======== RECORD EXTRACTS

(** An indicator-on phase shows [count + 1] and keeps it, except that
    after showing 9999 it stores 0. *)
Lemma led_task_pico_counter_step (DEBUG : bool) (l : PicoLocals) (tick : Z) (g : Globals) :
  500 <= wrap32 (wrap32 tick - then_ l) ->
  state l = true ->
  -1 <= count l <= 9998 ->
  let r := led_task_pico_iter DEBUG l tick g in
  shown_counters (trace_of r) = [count l + 1]
  /\ count (result_of r) = (if count l =? 9998 then 0 else count l + 1).
Proof.
  intros Hdue Hon Hrange. cbv zeta. rewrite led_task_pico_iter_run.
  apply Z.leb_le in Hdue. rewrite Hdue.
  unfold trace_of, result_of, phase_events, next_count. cbn [fst snd count].
  rewrite Hon. split.
  - pose proof (display_int_shows (count l + 1) ltac:(lia)) as Hshown.
    unfold display_int_events, trace_of in *.
    destruct DEBUG; cbn in Hshown |- *; exact Hshown.
  - destruct (Z.eqb_spec (count l) 9998) as [-> | Hne]; [reflexivity |].
    destruct (Z.ltb_spec 9998 (count l + 1)); [lia | reflexivity].
Qed.

(** C6: run from start-up with the period elapsed at every iteration,
    the render task shows 0, 1, 2, ..., 9999 and then 1, not 0: after
    showing 9999 the counter is stored as 0 and incremented before it is
    next shown. *)
Theorem counter_after_9999_shows_1 :
  let shown :=
    shown_counters
      (trace_of (led_task_pico_run false pico_locals_init started
                   (every_500 (Z.to_nat 20004)))) in
  firstn 3 shown = [0; 1; 2]
  /\ firstn 3 (skipn (Z.to_nat 9998) shown) = [9998; 9999; 1]
  /\ forallb (fun v => v <=? 9999) shown = true.
Proof. vm_compute. repeat split. Qed.

(** ** The render task's flash tokens *)

(** C7: an iteration of the render task whose period has elapsed sets
    the board LED to [state], renders the counter (LED on) or the
    temperature (LED off), and then sends on [flip_queue] the token
    opposite to what it did to the LED: [GPIO_LED_OFF] after switching it
    on, [GPIO_LED_ON] after switching it off.  The token is appended
    when the queue has room, and the next iteration is the other phase. *)
Theorem flash_token_inverts_indicator
    (DEBUG : bool) (l : PicoLocals) (tick : Z) (g : Globals) :
  500 <= wrap32 (wrap32 tick - then_ l) ->
  let r := led_task_pico_iter DEBUG l tick g in
  let token := if state l then GPIO_LED_OFF else GPIO_LED_ON in
  (exists log,
      trace_of r =
      E_get_tick_count :: log
      ++ E_gpio_put PICO_DEFAULT_LED_PIN (state l)
      :: (if state l then display_int_events (count l + 1)
          else E_load_read_temp :: display_tmp_events (read_temp g))
      ++ [E_queue_send Q_flip token 0 false])
  /\ flip_queue (globals_of r) = fst (queue_send_back (flip_queue g) token)
  /\ (queue_full (flip_queue g) = false ->
      q_items (flip_queue (globals_of r)) = q_items (flip_queue g) ++ [token])
  /\ state (result_of r) = negb (state l).
Proof.
  intros Hdue. cbv zeta. rewrite led_task_pico_iter_run.
  apply Z.leb_le in Hdue. rewrite Hdue.
  unfold trace_of, globals_of, result_of, phase_events, flash_token.
  cbn [fst snd state set_queue flip_queue].
  repeat split.
  - destruct (state l).
    + eexists. rewrite <- app_assoc. reflexivity.
    + exists []. reflexivity.
  - intros Hroom. unfold queue_send_back. rewrite Hroom.
    destruct (state l); reflexivity.
Qed.

Lemma flash_token_inverts_indicator_witness :
  q_items (flip_queue (globals_of (led_task_pico_iter false pico_locals_init 500 started)))
  = [GPIO_LED_OFF].
Proof.
  destruct (flash_token_inverts_indicator false pico_locals_init 500 started)
    as (_ & _ & Hroom & _).
  - vm_compute. discriminate.
  - apply Hroom. reflexivity.
Defined.

(** ** Start-up *)

(** [main] starts the scheduler exactly when one of the first three
    [xTaskCreate] calls returned [pdPASS]; what the fourth returned is
    not looked at. *)
Lemma main_outcome_spec (DEBUG sp : bool) (a b c d : Z) :
  result_of (main DEBUG sp a b c d boot) =
  if (a =? pdPASS) || (b =? pdPASS) || (c =? pdPASS)
  then SchedulerStarted else BlinkedThenHalted 5.
Proof.
  unfold main, setup, setup_i2c, setup_led, setup_gpio. unfold_M.
  destruct DEBUG, sp; cbn;
    destruct ((a =? pdPASS) || (b =? pdPASS) || (c =? pdPASS)); reflexivity.
Qed.

(** [main] enables the interrupt exactly when the sensor answered. *)
Lemma main_arms_iff_sensor_present (DEBUG sp : bool) (a b c d : Z) :
  let r := main DEBUG sp a b c d boot in
  existsb rearms (trace_of r) = sp /\ irq_enabled (globals_of r) = sp.
Proof.
  cbv zeta. unfold main, setup, setup_i2c, setup_led, setup_gpio. unfold_M.
  destruct DEBUG, sp; cbn;
    destruct ((a =? pdPASS) || (b =? pdPASS) || (c =? pdPASS)); split; reflexivity.
Qed.

(** C8: when only the alert task could be created, [main] does not start
    the scheduler: it blinks the board LED five times and halts, although
    a task exists. *)
Theorem main_halts_with_alert_task_created (DEBUG sensor_present : bool) :
  let r := main DEBUG sensor_present (-1) (-1) (-1) pdPASS boot in
  result_of r = BlinkedThenHalted 5
  /\ existsb is_start_scheduler (trace_of r) = false
  /\ List.length (filter is_led_on (trace_of r)) = 5%nat.
Proof. destruct DEBUG, sensor_present; vm_compute; repeat split. Qed.

(** ** Suspension points *)

Lemma suspension_point_display (e : event) :
  is_display e = true -> suspension_point e = false.
Proof. destruct e; cbn; congruence. Qed.

Lemma phase_events_no_suspension (DEBUG : bool) (l : PicoLocals) (g : Globals) :
  existsb suspension_point (phase_events DEBUG l g) = false.
Proof.
  unfold phase_events. destruct (state l).
  - pose proof (existsb_display_free suspension_point _ suspension_point_display
                  (display_int_events_display (count l + 1))) as Hint.
    rewrite existsb_app. cbn [existsb]. rewrite Hint.
    destruct DEBUG; reflexivity.
  - pose proof (existsb_display_free suspension_point _ suspension_point_display
                  (display_tmp_events_display (read_temp g))) as Htmp.
    cbn [existsb]. rewrite Htmp. reflexivity.
Qed.

(** The first iteration of [led_task_pico] after start-up, at tick 500:
    a full indicator-on phase, and no call that can suspend the task. *)
Lemma led_task_pico_spins_at_500 :
  suspends (trace_of (led_task_pico_iter false pico_locals_init 500 started)) = false.
Proof. vm_compute. reflexivity. Qed.

Lemma not_every_task_suspends : ~ every_task_suspends false 100 1000.
Proof.
  intros H.
  destruct (H started pico_locals_init 500 0 0%float) as [Hpico _].
  rewrite led_task_pico_spins_at_500 in Hpico. discriminate.
Qed.

(** C9, as the code has it: the mirror task and the alert task pass a
    blocking queue receive, and the sensor-poll task a delay, on every
    iteration; the render task never does: it reads the tick count and
    sends with a zero block time, whether or not its period has elapsed. *)
Theorem three_tasks_suspend_render_task_polls
    (DEBUG : bool) (delay rate : Z)
    (g : Globals) (l : PicoLocals) (tick buffer : Z) (sample : float) :
  suspends (trace_of (led_task_gpio_iter buffer g)) = true
  /\ suspends (trace_of (sensor_read_task_iter delay sample g)) = true
  /\ suspends (trace_of (sensor_clear_task_iter DEBUG rate buffer g)) = true
  /\ suspends (trace_of (led_task_pico_iter DEBUG l tick g)) = false.
Proof.
  unfold suspends. split; [| split; [| split]].
  - rewrite led_task_gpio_iter_run.
    destruct (q_items (flip_queue g)); reflexivity.
  - rewrite sensor_read_task_iter_run. reflexivity.
  - rewrite sensor_clear_task_iter_run.
    destruct (q_items (irq_queue g)) as [| v rest]; [reflexivity |].
    cbv zeta. destruct (v =? 1); reflexivity.
  - rewrite led_task_pico_iter_run.
    destruct (500 <=? wrap32 (wrap32 tick - then_ l)); [| reflexivity].
    cbn [trace_of snd existsb suspension_point orb].
    rewrite existsb_app, phase_events_no_suspension. reflexivity.
Qed.

(** ** Temperature rendering *)

(** C10: for 100.0, formatted as 100.00, [display_tmp] hands [set_alpha]
    the positions 0, 1, 2, 2 (the dot), 3 and then 4, before the final
    unit glyph at 3; for -10.0 likewise. *)
Theorem display_tmp_writes_position_4 :
  fixed2 100%float = "100.00"%string
  /\ alpha_positions (display_tmp_events 100%float) = [0; 1; 2; 2; 3; 4; 3]
  /\ fixed2 (-10)%float = "-10.00"%string
  /\ alpha_positions (display_tmp_events (-10)%float) = [0; 1; 2; 2; 3; 4; 3].
Proof. vm_compute. repeat split. Qed.

Lemma get_in_range (temp : string) :
  forall n, (n < String.length temp)%nat -> String.get n temp <> None.
Proof.
  induction temp as [| a temp IH]; intros n Hn; cbn in *; [lia |].
  destruct n as [| n]; [discriminate | apply IH; lia].
Qed.

Lemma get_at_length (temp : string) : String.get (String.length temp) temp = None.
Proof. induction temp as [| a temp IH]; cbn; [reflexivity | exact IH]. Qed.

Lemma char_at_in_range (temp : string) (i : Z) :
  0 <= i < Z.of_nat (String.length temp) -> exists c, char_at temp i = Some c.
Proof.
  intros Hi. unfold char_at.
  destruct (String.get (Z.to_nat i) temp) as [c |] eqn:E; [eauto |].
  exfalso. apply (get_in_range temp (Z.to_nat i)); [lia | exact E].
Qed.

Lemma char_at_terminator (temp : string) :
  char_at temp (Z.of_nat (String.length temp)) = Some Ascii.zero.
Proof.
  unfold char_at. rewrite Nat2Z.id, get_at_length, Z.eqb_refl. reflexivity.
Qed.

(** The loop always leaves: at most [temp.length() + 1] iterations. *)
Lemma display_tmp_loop_leaves (temp : string) :
  forall (fuel : nat) (i digit : Z) (previous_char : ascii),
    0 <= i ->
    Z.of_nat (String.length temp) + 2 - i <= Z.of_nat fuel ->
    i <= Z.of_nat (String.length temp)
    \/ (i = Z.of_nat (String.length temp) + 1 /\ digit <> 3) ->
    exists es, display_tmp_loop fuel temp i digit previous_char = Some es.
Proof.
  induction fuel as [| fuel IH]; intros i digit previous_char Hi Hfuel Hpos.
  - cbn in Hfuel. lia.
  - cbn [display_tmp_loop].
    destruct Hpos as [Hle | [-> Hdigit]].
    + destruct (Z.ltb_spec i (Z.of_nat (String.length temp))) as [Hlt | Hge].
      * cbn [orb].
        destruct (char_at_in_range temp i ltac:(lia)) as [c ->].
        destruct (Ascii.eqb c "." && (0 <? digit)).
        -- destruct (IH (i + 1) digit previous_char) as [es ->];
             [lia | lia | left; lia | cbn; eauto].
        -- destruct (IH (i + 1) (digit + 1) c) as [es ->];
             [lia | lia | left; lia | cbn; eauto].
      * assert (i = Z.of_nat (String.length temp)) as -> by lia.
        cbn [orb]. destruct (Z.eqb_spec digit 3) as [-> | Hne]; [| eauto].
        rewrite char_at_terminator. cbn [Ascii.eqb Ascii.zero andb Bool.eqb].
        destruct (IH (Z.of_nat (String.length temp) + 1) (3 + 1) Ascii.zero)
          as [es ->]; [lia | lia | right; split; lia | cbn; eauto].
    + destruct (Z.ltb_spec (Z.of_nat (String.length temp) + 1)
                           (Z.of_nat (String.length temp))); [lia |].
      cbn [orb]. destruct (Z.eqb_spec digit 3); [contradiction | eauto].
Qed.

(** [display_tmp] therefore always reaches its final [set_alpha]. *)
Lemma display_tmp_glyphs_total (temp : string) :
  exists es, display_tmp_glyphs temp = Some es.
Proof.
  unfold display_tmp_glyphs. apply display_tmp_loop_leaves; [lia | lia | left; lia].
Qed.

(** * Further properties *)

(** ** The temperature loop, character by character *)

Lemma char_at_shift (c : ascii) (temp : string) (i : Z) :
  0 <= i -> char_at (String c temp) (i + 1) = char_at temp i.
Proof.
  intros Hi. unfold char_at.
  replace (Z.to_nat (i + 1)) with (S (Z.to_nat i)) by lia.
  cbn [String.get String.length].
  replace (i + 1 =? Z.of_nat (S (String.length temp)))
    with (i =? Z.of_nat (String.length temp)); [reflexivity |].
  destruct (Z.eqb_spec i (Z.of_nat (String.length temp)));
    destruct (Z.eqb_spec (i + 1) (Z.of_nat (S (String.length temp)))); lia || reflexivity.
Qed.

Lemma display_tmp_loop_shift (c : ascii) (temp : string) (fuel : nat) :
  forall i digit previous_char,
    0 <= i ->
    display_tmp_loop fuel (String c temp) (i + 1) digit previous_char
    = display_tmp_loop fuel temp i digit previous_char.
Proof.
  assert (Hlt : forall i, (i + 1 <? Z.of_nat (String.length (String c temp)))
                          = (i <? Z.of_nat (String.length temp))).
  { intros i. cbn [String.length].
    destruct (Z.ltb_spec i (Z.of_nat (String.length temp)));
      destruct (Z.ltb_spec (i + 1) (Z.of_nat (S (String.length temp))));
      lia || reflexivity. }
  induction fuel as [| fuel IH]; intros i digit previous_char Hi;
    cbn [display_tmp_loop]; rewrite Hlt.
  - reflexivity.
  - rewrite char_at_shift by exact Hi.
    destruct (char_at temp i) as [current_char |]; [| reflexivity].
    rewrite !IH by lia. reflexivity.
Qed.

Lemma display_tmp_loop_walk (temp : string) :
  forall fuel digit previous_char,
    (String.length temp + 2 <= fuel)%nat ->
    display_tmp_loop fuel temp 0 digit previous_char
    = Some (glyph_walk (list_ascii_of_string temp) digit previous_char).
Proof.
  induction temp as [| c temp IH]; intros fuel digit previous_char Hfuel.
  - destruct fuel as [| [| fuel]]; cbn in Hfuel; try lia.
    cbn [display_tmp_loop list_ascii_of_string glyph_walk String.length].
    change (0 <? Z.of_nat 0) with false. cbn [orb].
    destruct (Z.eqb_spec digit 3) as [-> | Hne]; [| reflexivity].
    reflexivity.
  - destruct fuel as [| fuel]; cbn in Hfuel; [lia |].
    cbn [display_tmp_loop list_ascii_of_string glyph_walk].
    replace (0 <? Z.of_nat (String.length (String c temp))) with true
      by (cbn [String.length]; symmetry; apply Z.ltb_lt; lia).
    cbn [orb].
    change (char_at (String c temp) 0) with (Some c).
    change (0 + 1) with 1.
    rewrite !(display_tmp_loop_shift c temp fuel 0) by lia.
    rewrite !IH by lia.
    destruct (Ascii.eqb c "." && (0 <? digit)); reflexivity.
Qed.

================

## [YOUR ASSIGNMENT]
Beginning with the opening line above, retype the records exactly through the line with "opposite to what", both ends included.

## [PROBLEM SOLUTION]
(** An indicator-on phase shows [count + 1] and keeps it, except that
    after showing 9999 it stores 0. *)
Lemma led_task_pico_counter_step (DEBUG : bool) (l : PicoLocals) (tick : Z) (g : Globals) :
  500 <= wrap32 (wrap32 tick - then_ l) ->
  state l = true ->
  -1 <= count l <= 9998 ->
  let r := led_task_pico_iter DEBUG l tick g in
  shown_counters (trace_of r) = [count l + 1]
  /\ count (result_of r) = (if count l =? 9998 then 0 else count l + 1).
Proof.
  intros Hdue Hon Hrange. cbv zeta. rewrite led_task_pico_iter_run.
  apply Z.leb_le in Hdue. rewrite Hdue.
  unfold trace_of, result_of, phase_events, next_count. cbn [fst snd count].
  rewrite Hon. split.
  - pose proof (display_int_shows (count l + 1) ltac:(lia)) as Hshown.
    unfold display_int_events, trace_of in *.
    destruct DEBUG; cbn in Hshown |- *; exact Hshown.
  - destruct (Z.eqb_spec (count l) 9998) as [-> | Hne]; [reflexivity |].
    destruct (Z.ltb_spec 9998 (count l + 1)); [lia | reflexivity].
Qed.

(** C6: run from start-up with the period elapsed at every iteration,
    the render task shows 0, 1, 2, ..., 9999 and then 1, not 0: after
    showing 9999 the counter is stored as 0 and incremented before it is
    next shown. *)
Theorem counter_after_9999_shows_1 :
  let shown :=
    shown_counters
      (trace_of (led_task_pico_run false pico_locals_init started
                   (every_500 (Z.to_nat 20004)))) in
  firstn 3 shown = [0; 1; 2]
  /\ firstn 3 (skipn (Z.to_nat 9998) shown) = [9998; 9999; 1]
  /\ forallb (fun v => v <=? 9999) shown = true.
Proof. vm_compute. repeat split. Qed.

(** ** The render task's flash tokens *)

(** C7: an iteration of the render task whose period has elapsed sets
    the board LED to [state], renders the counter (LED on) or the
    temperature (LED off), and then sends on [flip_queue] the token
    opposite to what it did to the LED: [GPIO_LED_OFF] after switching it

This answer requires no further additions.